A Case of Congenital Adrenal Hyperplasia Mimicking Cushing's Syndrome.
10.3346/jkms.2012.27.11.1439
- Author:
Hye Jeong KIM
1
;
Mira KANG
;
Jae Hyeon KIM
;
Sun Wook KIM
;
Jae Hoon CHUNG
;
Yong Ki MIN
;
Moon Kyu LEE
;
Kwang Won KIM
;
Myung Shik LEE
Author Information
1. Division of Endocrinology and Metabolism, Department of Medicine, Samsung Medical Center, Sungkyunkwan University School of Medicine, Seoul, Korea. mslee0923@skku.edu
- Publication Type:Case Reports
- Keywords:
Congenital Adrenal Hyperplasia;
21-Hydroxylase Deficiency;
Hypercortisolism
- MeSH:
17-alpha-Hydroxyprogesterone/blood;
Acanthosis Nigricans/complications;
Adrenal Hyperplasia, Congenital/complications/*diagnosis/drug therapy;
Adult;
Cushing Syndrome/diagnosis;
DNA Mutational Analysis;
Dexamethasone/therapeutic use;
Glucocorticoids/therapeutic use;
Heterozygote;
Humans;
Hydrocortisone/urine;
Male;
Mutation;
Obesity/complications;
Steroid 21-Hydroxylase/genetics;
Tomography, X-Ray Computed
- From:Journal of Korean Medical Science
2012;27(11):1439-1443
- CountryRepublic of Korea
- Language:English
-
Abstract:
Congenital adrenal hyperplasia (CAH) is characterized by decreased adrenal hormone production due to enzymatic defects and subsequent rise of adrenocorticotrophic hormone that stimulates the adrenal cortex to become hyperplastic, and sometimes tumorous. As the pathophysiology is basically a defect in the biosynthesis of cortisol, one may not consider CAH in patients with hypercortisolism. We report a case of a 41-yr-old man with a 4 cm-sized left adrenal tumorous lesion mimicking Cushing's syndrome who was diagnosed with CAH. He had central obesity and acanthosis nigricans involving the axillae together with elevated 24-hr urine cortisol level, supporting the diagnosis of Cushing's syndrome. However, the 24-hr urine cortisol was suppressed by 95% with the low dose dexamethasone suppression test.
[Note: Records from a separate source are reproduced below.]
Definition new_request : request_t := mkReq REQ_PARSE_ERR None 0 None 0 NO_ACTION NoProto.
Definition set_cmd (r : request_t) (c : cmd_t) : request_t :=
  mkReq c (cmd_str r) (id r) (req_cfg r) (port r) (action r) (protocol r).
Definition set_cmd_str (r : request_t) (s : option (list Z)) : request_t :=
  mkReq (cmd r) s (id r) (req_cfg r) (port r) (action r) (protocol r).
Definition set_id (r : request_t) (n : Z) : request_t :=
  mkReq (cmd r) (cmd_str r) n (req_cfg r) (port r) (action r) (protocol r).
Definition set_cfg (r : request_t) (c : option Cfg.config_t) : request_t :=
  mkReq (cmd r) (cmd_str r) (id r) c (port r) (action r) (protocol r).
Definition set_port (r : request_t) (p : Z) : request_t :=
  mkReq (cmd r) (cmd_str r) (id r) (req_cfg r) p (action r) (protocol r).
Definition set_action (r : request_t) (a : switch_action_t) : request_t :=
  mkReq (cmd r) (cmd_str r) (id r) (req_cfg r) (port r) a (protocol r).
Definition set_protocol (r : request_t) (p : proto_ptr) : request_t :=
  mkReq (cmd r) (cmd_str r) (id r) (req_cfg r) (port r) (action r) p.

Definition DEFAULT_PORTBLOCK : Z := 0.
Definition USHRT_MAX : Z := 65535.

Inductive upload_type_t := UPLD_INFO | UPLD_RESP | UPLD_EVT | UPLD_OTHER.

Section Messages.
Context `{Double}.
Variable cfgFromString : list Z -> option Cfg.config_t.
(** The contents of new memory. *)
Variable fill : nat -> Z.

(** ** Requests *)

(** [strdup] of a C string. *)
Definition dup (al : list bool) (s : list Z) : option (list Z) * list bool :=
  let '(ok, al) := alloc al in (if ok then Some (cstr s) else None, al).

(** [strcmp(s, t) == 0] *)
Definition same_str (s : list Z) (t : string) : bool := bool_decide (cstr s = bytes_of t).

Definition dlt (a b : double) : bool := dle a b && negb (deq a b).

(** A conversion to an integer type that holds [lo..hi]. *)
Definition to_integer (lo hi : Z) (d : double) : ub Z :=
  if finite d && (lo <=? trunc d) && (trunc d <=? hi) then Def (trunc d) else UB.

Definition cJSON_GetStringValue (item : cJSON) : option (list Z) :=
  match item with cJSON_String s => Some s | _ => None end.

Definition item (j : cJSON) (name : string) : option cJSON := cJSON_GetObjectItem j (bytes_of name).
Definition item_string (j : cJSON) (name : string) : option (list Z) := item j name ≫= cJSON_GetStringValue.

Definition grab_supplemental_for_block_port (json_root : cJSON) (req : request_t) : ub request_t :=
  match item json_root "body" with
  | Some (cJSON_Number d _) =>
      if dlt d (of_int 0) || dlt (of_int USHRT_MAX) d then Def (set_port req DEFAULT_PORTBLOCK)
      else n ← to_integer 0 USHRT_MAX d; Def (set_port req n)
  | _ => Def (set_port req DEFAULT_PORTBLOCK)
  end.

Definition grab_supplemental_for_set_cfg (pal : list bool) (json_root : cJSON) (req : request_t) : ub request_t :=
  match item json_root "body" with
  | Some (cJSON_Object child) =>
      string ← cJSON_PrintUnformatted fill (cJSON_Object child) pal;
      match string with
      | None => Def (set_cmd req REQ_PARAM_ERR)
      | Some string =>
          let req := set_cfg req (cfgFromString (cstr string)) in
          Def (match req_cfg req with Some _ => req | None => set_cmd req REQ_PARAM_ERR end)
      end
  | _ => Def (set_cmd req REQ_PARAM_ERR)
  end.

Definition grab_supplemental_for_switch (json_root : cJSON) (req : request_t) : request_t :=
  match item_string json_root "body" with
  | None => set_cmd req REQ_PARAM_ERR
  | Some string =>
      let a := match List.find (fun m => same_str string (fst m)) switch_map with
               | Some m => snd m
               | None => NO_ACTION
               end in
      let req := set_action req a in
      if decide (a = NO_ACTION) then set_cmd req REQ_PARAM_ERR else req
  end.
CAH was suspected based on the history of precocious puberty, short stature and a profound suppression of cortisol production by dexamethasone. CAH was confirmed by a remarkably increased level of serum 17-hydroxyprogesterone level. Gene mutation analysis revealed a compound heterozygote mutation of CYP21A2 (I173N and R357W).